This summer I was very lucky to join JW Player as an engineering intern on the Data Team. It has been a fantastic experience. Aside from sailing on the Hudson River, enjoying Ping Pong games, and cycling on the Governors Island, I learned about their state-of-the-art data pipeline, followed Agile practices, and worked with an amazing group of people. I was part of the Discovery squad of the Data Team, worked on evaluating recommendation systems, and was responsible for developing an evaluation tool for our data-driven recommendations.
With data-driven recommendations, we want to show our users relevant videos to increase video plays and user engagement. The question is how to evaluate if the recommended content is relevant, and which metrics to use as the measure. Generally there are three methods for evaluating recommendation systems: offline experiments, online trials, and user studies. In this project, we are using the user study approach, by directly asking the opinions of the viewers whether the recommended video is relevant or not.
Architecture of the evaluation tool
How the data-driven recommendation system works is described here. For evaluation, we are focusing on the data-driven feeds. Since the feed list generated by the recommendation engine can change over time due to any kind of modification made to the system or the video metadata, such as the title or the description, we need to capture the snapshot of the feed list we are evaluating. To implement such a feature, we fetch the feed list (JSON) from the data-driven feeds API, add a timestamp to it, and store it in MongoDB, together with the seed media (i.e. the related_video in the data-driven feed, which we call the anchor media) that is used to generate the feed list. If only the media ID and the feed ID are provided, a set of recommended media is generated, captured and displayed. To load a historical recommendation set, the anchor media ID, the feed ID, and the timestamp are needed to find the match. On the evaluation page, the anchor icon next to each recommended video allows the user to view recommendations for that video. When clicked on, a new evaluation page is generated with that video as the new anchor media. All the recommendation views are stored in MongoDB, and can be retrieved later or shared via url.
Home page of the web app
Evaluation page of the web app
When I started on the project, I was so nervous but really excited at the same time, since this was the first real world web application I ever made. I was given time to learn all the new technologies, solve the problems I encountered, and build this web app independently. In the meanwhile, the senior members of the team were happy to help out and show me how to improve. All the feedback I got from the code reviews were very valuable for me to improve my coding practices. It has been a great learning experience this summer. Here’s a brief overview of some technologies I used:
There is a very well written Flask tutorial that helped me a lot to get started since this was the first time I have used Flask. As I worked, I encountered the concepts of application context and application context stack in Flask (and similarly, request context and request context stack), which were quite confusing at the beginning. I found a very nice post that explained these concepts to me.
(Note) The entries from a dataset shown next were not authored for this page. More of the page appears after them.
(** [fetchWithRetry] at the scanner's project searches. *)
Fixpoint fetchWithRetry_loop (q : Query) (remaining : nat)
  : M (option (Response (PageOf q))) :=
  match remaining with
  | O => ret None
  | S remaining' =>
      fun st =>
        match do_fetch q st with
        | (Ok response, st') =>
            if ok response then (Ok (Some response), st')
            else match remaining' with
                 | O => (Throw (Error ("HTTP " +:+ pretty (status response))), st')
                 | S _ => fetchWithRetry_loop q remaining' st'
                 end
        | (Throw error, st') =>
            match remaining' with
            | O => (Throw error, st')
            | S _ => fetchWithRetry_loop q remaining' st'
            end
        end
  end.

Definition fetchWithRetry (q : Query) : M (Response (PageOf q)) :=
  response <- fetchWithRetry_loop q 3 ;;
  match response with
  | Some resp => ret resp
  | None => throw (TypeError "Cannot read properties of undefined (reading 'ok')")
  end.

(** The first [try]/[catch] of [processSingleProject]. *)
Definition fetchProjectIssues (projectKey : string) (allIssues : list Finding)
  : M (list Finding) :=
  try_catch
    (issueResponse <- fetchWithRetry (ProjectIssues projectKey) ;;
     if negb (ok issueResponse)
     then throw (Error ("HTTP error " +:+ pretty (status issueResponse)))
     else
       issueData <- response_json issueResponse ;;
       let found := default [] (page_issues issueData) in
       match found with
       | [] => ret allIssues
       | _ => ret (allIssues ++ found)%list
       end)
    (fun error => ret allIssues).

(** The second [try]/[catch] of [processSingleProject]. *)
Definition fetchProjectHotspots (projectKey : string) (allHotspots : list Finding)
  : M (list Finding) :=
  try_catch
    (hotspotResponse <- fetchWithRetry (ProjectHotspots projectKey) ;;
     if negb (ok hotspotResponse)
     then throw (Error ("HTTP error " +:+ pretty (status hotspotResponse)))
     else
       hotspotData <- response_json hotspotResponse ;;
       let found := default [] (page_hotspots hotspotData) in
       match found with
       | [] => ret allHotspots
       | _ => ret (allHotspots ++ found)%list
       end)
    (fun error => ret allHotspots).

Definition processSingleProject (projectKey : string)
    (collected : list Finding * list Finding) : M (list Finding * list Finding) :=
  allIssues <- fetchProjectIssues projectKey collected.1 ;;
  allHotspots <- fetchProjectHotspots projectKey collected.2 ;;
  ret (allIssues, allHotspots).

(** The protected block of [fetchSonarData]. *)
Definition fetchSonarData_try (envVars : gmap string string)
    (projectList : list ProjectConfig) : M SonarData :=
  let enabledProjects :=
    match projectList with
    | _ :: _ => projectList
    | [] => filter (fun project => pc_isChecked project = true) projects
    end in
  match enabledProjects with
  | [] =>
      match envVars !! "SONARQUBE_PROJECT_KEY" with
      | Some sonarProjectKey =>
          if truthy sonarProjectKey then
            collected <- processSingleProject sonarProjectKey ([], []) ;;
            ret {| issues := collected.1; hotspots := collected.2 |}
          else ret {| issues := []; hotspots := [] |}
      | None => ret {| issues := []; hotspots := [] |}
      end
  | _ =>
      collected <- for_acc enabledProjects
                     (fun project => processSingleProject (pc_key project)) ([], []) ;;
      ret {| issues := collected.1; hotspots := collected.2 |}
  end.

(** [fetchSonarData]: the validation runs before the [try]; the [catch]
    wraps what it caught. *)
Definition fetchSonarData (envVars : gmap string string)
    (projectList : list ProjectConfig) : M SonarData :=
  match validateEnvironmentVariables envVars requiredEnvVars with
  | Throw e => throw e
  | Ok _ =>
      try_catch (fetchSonarData_try envVars projectList)
        (fun error => throw (Error ("SonarQube fetch failed: " +:+ exn_message error)))
  end.

End Collector.

Arguments State W : clear implicits.
Arguments M W A : clear implicits.

(** Findings listed by an answer to a project search (none when the call
    fails or the body cannot be read). *)
Definition listedIssues (o : FetchOutcome IssuesPage) : list Finding :=
  match o with
  | Responded resp =>
      if ok resp then
        match json resp with
        | Some issueData => default [] (page_issues issueData)
        | None => []
        end
      else []
  | Rejected _ => []
  end.

Definition listedHotspots (o : FetchOutcome HotspotsPage) : list Finding :=
  match o with
  | Responded resp =>
      if ok resp then
        match json resp with
        | Some hotspotData => default [] (page_hotspots hotspotData)
        | None => []
        end
      else []
  | Rejected _ => []
  end.

(** The queries of one project: its issue searches come first, then its
    hotspot searches, between one and three of each. *)
Definition project_queries (projectKey : string) (sent : list Query) : Prop :=
  ∃ i h, (1 <= i <= 3)%nat ∧ (1 <= h <= 3)%nat ∧
         sent = (replicate i (ProjectIssues projectKey)
                 ++ replicate h (ProjectHotspots projectKey))%list.

(** The queries of a run over [keys], project after project. *)
Fixpoint run_queries (keys : list string) (sent : list Query) : Prop :=
  match keys with
  | [] => sent = []
  | k :: keys' =>
      ∃ first rest, sent = (first ++ rest)%list ∧ project_queries k first
                    ∧ run_queries keys' rest
  end.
MongoDB is very flexible for handling JSON-like files (which is one of the supported data formats by our feeds API). I used Flask-Pymongo to interact with MongoDB. This is also what I like about Flask: it is lightweight, but has a variety of extensions available for ease of use.
With the Bootstrap grid system, we can built a responsive web page fast. This tutorial was very helpful for me to better understand Bootstrap grid system, which is one of the key concepts of this framework.
I learned to use Grunt tasks, such as JSHint, Watch, and Bower, to automate the process of linting and managing front end components. I also learned how to use Grunt to copy files as part of the code deployment.
At school a lot of the times we rely on the test code of our professors, but in the real world, we need to write our own unit test code for each part of our application. I used the Python unittest module to test each API endpoint for the evaluation tool. For ease of testing, Flask Blueprint and Application Factories were used, so that a separate test configuration could be used for unit testing.
We follow the Scrum framework for implementing Agile, with daily standup, sprint planning, sprint demo, and sprint retrospective. A big project is divided into a set of JIRA tickets, with user stories written on the tickets to describe the expected feature from the end user’s perspective. Each ticket is linked to an epic, and has a story score assigned as a measure of the relative complexity of the work. As an intern, I also got involved in the scoring process.
By the end of my internship, we had an intern demo event in the monthly Product & Engineer Meeting, where I had the opportunity to present our work to the whole Product and Engineering team. I also had a chance to present my work within the Data team. Thanks to the help from Jamie and Alex, the project went smoothly. I was so excited to learn the tool was deployed on our web server with uWSGI and Nginx, and is planned to go into production soon. The tool is only available for internal use at the moment. We can use it for sanity checking our data and for on-boarding new customers. The long term plan is to use it to perform user studies through crowdsourcing services.